Even though we may understand the basic concepts from the developmental biology point of view, we are still far from really knowing every single step of the molecular signaling pathways underlying the developmental decisions. For example, we’re just starting to understand how the crosstalk between the signaling pathways works: That’s something that is now being worked on in the field of plant signaling.
My personal big question concerns the evolutionary aspect of plant development. With next generation sequencing technology, many of the more primitive plant species are now being sequenced and becoming accessible to study. I’m interested in finding out how plants colonized land, because before plants grew on land roots didn’t need to grow down, and shoots didn’t need to grow up. Many of these auxin-mediated responses are typical for land plants. What we are now interested in is how acquiring these cellular mechanisms helped the plant to adapt to life on land. From the evolutionary point of view, what we also often encounter is an evolutionary conserved cellular mechanism, like clathrin-mediated endocytosis for example, with a plant-specific regulator that somehow feeds into the pathway. We’re trying to understand how that happened, how these new plant-specific regulations were recruited by the conserved mechanisms during evolution.

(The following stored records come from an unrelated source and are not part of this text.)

Lemma category_distribution_counts_witness :
  sum_counts (get_category_distribution two_category_db) = 2%nat.
Proof.
  apply (proj2 (category_distribution_counts two_category_db
                  two_category_db_well_formed)).
  discriminate.
Defined.

(** The counts add up to 2 while the article count is 1. *)
Lemma category_distribution_sum_counterexample :
  length (articles two_category_db) = 1%nat
  /\ sum_counts (get_category_distribution two_category_db) = 2%nat.
Proof. split; reflexivity. Qed.

End AnalyticsFacts.

Module ClassifierFacts.
Import Py Classifier.

Lemma assoc_get_set_same (k : string) (v : pyval) (d : list (string * pyval)) :
  assoc_get k (assoc_set k v d) = Some v.
Proof.
  induction d as [|[k' v'] r IH]; cbn; [rewrite String.eqb_refl; reflexivity|].
  destruct (String.eqb_spec k k') as [E|E]; cbn.
  - rewrite E, String.eqb_refl. reflexivity.
  - destruct (String.eqb_spec k k'); [contradiction|]. exact IH.
Qed.

Lemma assoc_get_set_other (k k' : string) (v : pyval) (d : list (string * pyval)) :
  k' <> k -> assoc_get k' (assoc_set k v d) = assoc_get k' d.
Proof.
  intros Hne. induction d as [|[j w] r IH]; cbn.
  - destruct (String.eqb_spec k' k); [contradiction | reflexivity].
  - destruct (String.eqb_spec k j) as [E|E]; cbn.
    + subst j. destruct (String.eqb_spec k' k); [contradiction | reflexivity].
    + destruct (String.eqb k' j); [reflexivity | exact IH].
Qed.

(** Claim C6 (as amended): for an article whose [content] and [title] are
    both falsy, an enabled classifier that may (re)classify the article
    (no truthy [categories], or [override_existing]) sets [categories] to
    exactly [[default_category]] and leaves every other key, [metadata]
    included, as it was, whatever the classification would have returned:
    no classification confidence is recorded.  A disabled classifier, or
    one meeting an already classified article without
    [override_existing], returns the article unchanged. *)
Theorem process_without_text (cl : Classifier) (a : article)
  (classified : outcome (list pyval * Q)) :
  truthy (dict_get a "content" PNone) = false ->
  truthy (dict_get a "title" PNone) = false ->
  (enabled cl = true ->
   (truthy (dict_get a "categories" PNone) = false \/ override_existing cl = true) ->
   assoc_get "categories" (process cl a classified)
     = Some (PList [PStr (default_category cl)])
   /\ (forall k, k <> "categories"%string ->
         assoc_get k (process cl a classified) = assoc_get k a))
  /\ ((enabled cl = false
       \/ (truthy (dict_get a "categories" PNone) = true
           /\ override_existing cl = false)) ->
      process cl a classified = a).
Proof.
  intros Hc Ht. split.
  - intros He Hcat. unfold process. rewrite He. cbn [negb].
    assert (Hskip : truthy (dict_get a "categories" PNone)
                    && negb (override_existing cl) = false).
    { destruct Hcat as [E|E]; rewrite E; [reflexivity | apply andb_false_r]. }
    rewrite Hskip, Hc, Ht. cbn. unfold set_default. split.
    + apply assoc_get_set_same.
    + intros k Hk. apply assoc_get_set_other. exact Hk.
  - intros [Hd | [Hcat Ho]]; unfold process.
    + rewrite Hd. reflexivity.
    + destruct (enabled cl); [|reflexivity]. rewrite Hcat, Ho. reflexivity.
Qed.
Lemma refine_single_sentence_witness :
  length (Re.split false sentence_end "Auteur : Jane Doe") = 1%nat /\
  Re.split false sentence_end "Auteur : Jane Doe" = ["Auteur : Jane Doe"] /\
  Demo.select_sentence "Who is it?" "Auteur : Jane Doe" init_state
  = (Return "Auteur : Jane Doe", init_state) /\
  Demo.refine "Who is it?" "Auteur : Jane Doe" init_state
  = (extract_author "Who is it?" "Auteur : Jane Doe", init_state) /\
  (asks_author "Who is it?" = false ->
   Demo.refine "Who is it?" "Auteur : Jane Doe" init_state
   = (Return "Auteur : Jane Doe", init_state)) /\
  (Re.search true author_pattern "Auteur : Jane Doe" = None ->
   Demo.refine "Who is it?" "Auteur : Jane Doe" init_state
   = (Return "Auteur : Jane Doe", init_state)).
Proof.
  split; [reflexivity|].
  apply (refine_single_sentence Demo.embed Demo.cos_sim
           "Who is it?" "Auteur : Jane Doe" init_state).
  reflexivity.
Defined.

(** The claim C5 as it is written fails: one sentence, and an answer that
    is not that sentence. *)
Lemma refine_single_sentence_counterexample :
  length (Re.split false sentence_end "Auteur : Jane Doe") = 1%nat /\
  fst (Demo.refine "Qui est l'auteur ?" "Auteur : Jane Doe" init_state)
  = Return "Jane Doe" /\
  fst (Demo.refine "Qui est l'auteur ?" "Auteur : Jane Doe" init_state)
  <> Return "Auteur : Jane Doe".
Proof. split; [reflexivity|]. split; [reflexivity|discriminate]. Qed.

If you had unlimited time and money, what would you love to investigate?
I would invest in the establishment of new model species at the lower plant level and at algae level to really try to understand how the plant developmental machinery evolved. I would sequence all these species and get people to establish transformation methodology and develop genetic model systems. But this type of thing will be happening anyway: different labs will each do a piece and at the end of the day we will get there.
Do you have any advice for students and postdocs who are just starting their research career?
They should take responsibility. What I see with many students is that they rely too much on what they are told. They are clever, they are working hard, but they are not taking the project as their own and taking their career and life in their own hands. I cannot generalize, because people are different, but I see that this is a major obstacle for many talented young scientists in achieving what they want. They either don’t have enough self-confidence, or they don’t fight enough for it.